◆ Exercise prompt:
Of all the entries below, only the lines from the one with "(forall k, k" up to and including the one with "Z.max 0 (m_ring_migration_ratio" are to be duplicated exactly.

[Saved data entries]
Lemma steady_run k es e s :
  m_active s = true -> k <> 0 -> k <> user_id_key (m_res_key s) ->
  internal <> user_id_key (m_res_key s) ->
  m_migration_candidate s = 0 \/ m_migration_candidate s = k /\ m_migration_try_count s <= 20 ->
  Forall (fun e => calc_res_key_by_logic e s = k) (es ++ [e]) ->
  Z.of_nat (length es) = calls_left s ->
  (should_migrate_ring internal e (run es s)).1 = true.
Proof using.
  intros Ha H0 H1 H2. revert s Ha H1 H2. induction es as [|e' es IH]; intros s Ha H1 H2 Hc Hf El.
  - simpl in *. apply list.Forall_cons in Hf as [He _].
    rewrite (steady s e k) by naive_solver. unfold calls_left, CANDIDATE_STABILITY_ROUNDS in *.
    simpl. repeat case_decide; simpl; try done; lia.
  - change (run (e' :: es) s) with (run es (should_migrate_ring internal e' s).2).
    simpl in Hf. apply list.Forall_cons in Hf as [He Hf].
    rewrite (steady s e' k) by naive_solver. unfold calls_left, CANDIDATE_STABILITY_ROUNDS in *.
    simpl length in El. simpl.
    repeat case_decide; simpl; try lia;
      (apply IH; simpl; try done; [naive_solver lia|repeat case_decide; simpl; lia]).
Qed.
End migration.

(** A ring migrates exactly for a stable reason.  A call recommends the
    migration only if it and the 21 calls before it all saw one and the same
    key, different from the ring's key (and the ring is not the internal
    thread's); and if from some point on every call sees such a key, the
    recommendation comes after the ratio, the choice of the candidate and its
    twenty rounds. *)
Theorem should_migrate_ring_stable internal s es e :
  m_active s = true -> m_migration_candidate s = 0 ->
  ((should_migrate_ring internal e (run internal es s)).1 = true ->
   exists k es1 es2, es = es1 ++ es2 /\ length es2 = 21%nat /\
     Forall (fun e => calc_res_key_by_logic e s = k) (es2 ++ [e]) /\
     k <> 0 /\ k <> user_id_key (m_res_key s) /\ internal <> user_id_key (m_res_key s)) /\
  (forall k, k <> 0 -> k <> user_id_key (m_res_key s) -> internal <> user_id_key (m_res_key s) ->
   Forall (fun e => calc_res_key_by_logic e s = k) (es ++ [e]) ->
   Z.of_nat (length es) =
     Z.max 0 (m_ring_migration_ratio s - m_migration_try_count s) + 1 + CANDIDATE_STABILITY_ROUNDS ->
   (should_migrate_ring internal e (run internal es s)).1 = true).
Proof.
  intros Ha H0. split.
  - pose proof (run_backed internal s es Ha H0) as Hb. pose proof (run_same internal es s) as Hs.
    set (s' := run internal es s) in *. unfold should_migrate_ring, backed, CANDIDATE_STABILITY_ROUNDS in *.
    destruct (negb (m_active s')); [done|]. rewrite (same_key _ _ e Hs).
    destruct (decide (m_migration_candidate s' = 0)) as [Ec|Ec].
    { rewrite Ec. simpl. repeat case_decide; done. }
    rewrite (ctrue_ne _ Ec). simpl. case_bool_decide as Hne; [done|]. case_decide; [done|].
    intros _. destruct (Hb Ec) as (? & ? & ? & es1 & es2 & -> & El & Hf).
    exists (m_migration_candidate s'), es1, es2. split_and!; try done; [lia|].
    apply Forall_app. split; [done|]. repeat constructor. done.
  - intros k Hk H1 H2 Hf El. eapply steady_run; [done|exact Hk|done|done|by left|done|].
    unfold calls_left. by rewrite decide_True.
Qed.

Definition core_logic (cpu : Z) : ring_allocation_logic :=
  RAL 2 (Source 5 0) 2 0 true (ResKey RING_LOGIC_PER_CORE 0 cpu).

Lemma should_migrate_ring_stable_witness :
  (should_migrate_ring 77 (Env 1 3 0) (run 77 (replicate 21 (Env 1 3 0)) (core_logic 1))).1 = true.
Proof.
  apply (should_migrate_ring_stable 77 (core_logic 1) (replicate 21 (Env 1 3 0)) (Env 1 3 0))
    with (k := 3); try done; try lia.
  repeat constructor.
Defined.

(** Core 0 is never migrated to.  The key 0 (the ring of core 0) also means
    "no candidate": a socket whose thread stays on core 0 is never told to
    migrate, whatever ring it uses and however long it waits. *)
Theorem no_migration_to_key_zero internal s es e :
  m_migration_candidate s = 0 ->
  Forall (fun e => calc_res_key_by_logic e s = 0) (es ++ [e]) ->
  (should_migrate_ring internal e (run internal es s)).1 = false.
Proof.
  intros H0 Hf.
  assert (forall e' s', same s s' -> m_migration_candidate s' = 0 -> calc_res_key_by_logic e' s = 0 ->
    (should_migrate_ring internal e' s').1 = false /\
    m_migration_candidate (should_migrate_ring internal e' s').2 = 0) as Hstep.
  { intros e' s' Hs Hc Hk. unfold should_migrate_ring. rewrite (same_key _ _ e' Hs), Hk, Hc. simpl.
    repeat case_match; done. }
  apply Forall_app in Hf as [Hf He]. apply list.Forall_cons in He as [He _].
  apply Hstep; [apply run_same| |done]. clear He. induction es as [|e' es IH] using rev_ind; [done|].
  apply Forall_app in Hf as [Hf He']. apply list.Forall_cons in He' as [He' _].
  rewrite run_app. apply Hstep; [apply run_same|by apply IH|done].
Qed.

Lemma no_migration_to_key_zero_witness :
  (should_migrate_ring 77 (Env 1 0 0) (run 77 (replicate 100 (Env 1 0 0)) (core_logic 1))).1 = false.
Proof.
  apply (no_migration_to_key_zero 77 (core_logic 1) (replicate 100 (Env 1 0 0)) (Env 1 0 0)); [done|].
  repeat constructor.
Defined.

(** ** The choice of a core *)

Lemma CPU_COUNT_cons b set : CPU_COUNT (b :: set) = (if b then 1 else 0) + CPU_COUNT set.
Proof. unfold CPU_COUNT. rewrite filter_cons. destruct b; simpl; lia. Qed.

Lemma CPU_COUNT_0 set n : CPU_COUNT set = 0 -> set !! n <> Some true.
Proof.
  revert n. induction set as [|b set IH]; intros n; [done|]. rewrite CPU_COUNT_cons.
  assert (0 <= CPU_COUNT set) by (unfold CPU_COUNT; lia).
  destruct b; [lia|]. destruct n as [|n]; simpl; [done|]. intros ?. apply IH. lia.
Qed.

Lemma least_loaded_spec i j avail set counts mn cpu :
  length set = length counts -> Forall (fun c => 0 <= c) counts -> avail - j = CPU_COUNT set ->
  let '(mn', cpu') := least_loaded i j avail set counts mn cpu in
  (forall n c, set !! n = Some true -> counts !! n = Some c -> mn' <= c) /\
  (0 <= mn -> mn' <= mn) /\
  ((0 <= mn /\ mn' = mn /\ cpu' = cpu) \/ (mn < 0 /\ CPU_COUNT set = 0) \/
   exists n, cpu' = i + Z.of_nat n /\ set !! n = Some true /\ counts !! n = Some mn').
Proof.
  revert i j counts mn cpu. induction set as [|b set IH]; intros i j [|c counts] mn cpu Hl Hf Ha; try done.
  { simpl. split_and!; try done. destruct (decide (0 <= mn)); [by left|right; left]. split; [lia|done]. }
  simpl in Hl. injection Hl as Hl. apply list.Forall_cons in Hf as [Hc Hf]. rewrite CPU_COUNT_cons in *.
  assert (0 <= CPU_COUNT set) by (unfold CPU_COUNT; lia). simpl. destruct (decide (j < avail)) as [Hj|Hj].
  2: { assert (b = false /\ CPU_COUNT set = 0) as [-> E] by (destruct b; lia).
    split_and!; try done.
    - intros [|n] c' Hs; simpl in *; [done|]. by apply CPU_COUNT_0 in Hs.
    - destruct (decide (0 <= mn)); [by left|right; left; lia]. }
  assert (forall mn0 cpu0 j0, avail - j0 = CPU_COUNT set -> (b = true -> 0 <= mn0 <= c) ->
      (0 <= mn -> mn0 <= mn) ->
      ((mn0 = mn /\ cpu0 = cpu /\ (b = true -> 0 <= mn)) \/ (b = true /\ mn0 = c /\ cpu0 = i)) ->
    let '(mn', cpu') := least_loaded (i + 1) j0 avail set counts mn0 cpu0 in
    (forall n c', (b :: set) !! n = Some true -> (c :: counts) !! n = Some c' -> mn' <= c') /\
    (0 <= mn -> mn' <= mn) /\
    ((0 <= mn /\ mn' = mn /\ cpu' = cpu) \/ (mn < 0 /\ (if b then 1 else 0) + CPU_COUNT set = 0) \/
     exists n, cpu' = i + Z.of_nat n /\ (b :: set) !! n = Some true /\ (c :: counts) !! n = Some mn')) as Hgo.
  { intros mn0 cpu0 j0 Hj0 Hb Hle Hcase. specialize (IH (i + 1) j0 counts mn0 cpu0 Hl Hf Hj0).
    destruct (least_loaded _ _ _ _ _ _ _) as [mn' cpu']. destruct IH as (I1 & I2 & I3). split_and!.
    - intros [|n] c' Hs Hcc; simpl in *; [|by eapply I1]. simplify_eq. specialize (Hb eq_refl). lia.
    - intros Hmn. destruct (decide (0 <= mn0)); [lia|]. destruct Hcase as [[-> _]|[? [-> _]]]; lia.
    - destruct I3 as [(? & -> & ->)|[[? ?]|(n & -> & Hn1 & Hn2)]].
      + destruct Hcase as [(-> & -> & _)|(-> & -> & ->)]; [by left|]. right; right. exists 0%nat. simpl.
        split_and!; try done. lia.
      + destruct Hcase as [(-> & -> & Hm)|(-> & -> & ->)]; [|lia]. right; left. destruct b; [|lia].
        specialize (Hm eq_refl). lia.
      + right; right. exists (S n). simpl. split_and!; try done. lia. }
  destruct b; simpl negb; cbn iota.
  - case_decide; apply Hgo; try lia; try tauto; intros; lia || (left; split_and!; done || lia).
  - apply Hgo; lia || done.
Qed.

Lemma first_set_spec i set :
  CPU_COUNT set = 1 ->
  exists n, first_set i set = i + Z.of_nat n /\ set !! n = Some true /\
    forall m, set !! m = Some true -> m = n.
Proof.
  revert i. induction set as [|b set IH]; intros i Hc; [done|]. rewrite CPU_COUNT_cons in Hc. simpl.
  destruct b.
  - exists 0%nat. split_and!; [lia|done|]. intros [|m]; [done|]. simpl. intros Hm.
    exfalso. eapply CPU_COUNT_0; [|done]. lia.
  - destruct (IH (i + 1)) as (n & -> & Hn & Hu); [lia|]. exists (S n). split_and!; [lia|done|].
    intros [|m]; [done|]. simpl. intros Hm. f_equal. by apply Hu.
Qed.

Lemma CPU_ISSET_spec set c :
  Z.of_nat (length set) = MAX_CPU ->
  CPU_ISSET c set = true <-> 0 <= c /\ set !! Z.to_nat c = Some true.
Proof.
  intros Hl. unfold CPU_ISSET, MAX_CPU in *. case_decide as Hd.
  - destruct (set !! Z.to_nat c) as [[]|]; simpl; naive_solver lia.
  - split; [done|]. intros [H0 Hs]. apply lookup_lt_Some in Hs. lia.
Qed.

(** The state of [cpu_manager]: one nonnegative count per core. *)
Definition cpu_ok (m : cpu_manager) : Prop :=
  Z.of_nat (length (m_cpu_thread_count m)) = MAX_CPU /\ Forall (fun c => 0 <= c) (m_cpu_thread_count m).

◆ Exercise answer:
  (forall k, k <> 0 -> k <> user_id_key (m_res_key s) -> internal <> user_id_key (m_res_key s) ->
   Forall (fun e => calc_res_key_by_logic e s = k) (es ++ [e]) ->
   Z.of_nat (length es) =
     Z.max 0 (m_ring_migration_ratio s - m_migration_try_count s) + 1 + CANDIDATE_STABILITY_ROUNDS ->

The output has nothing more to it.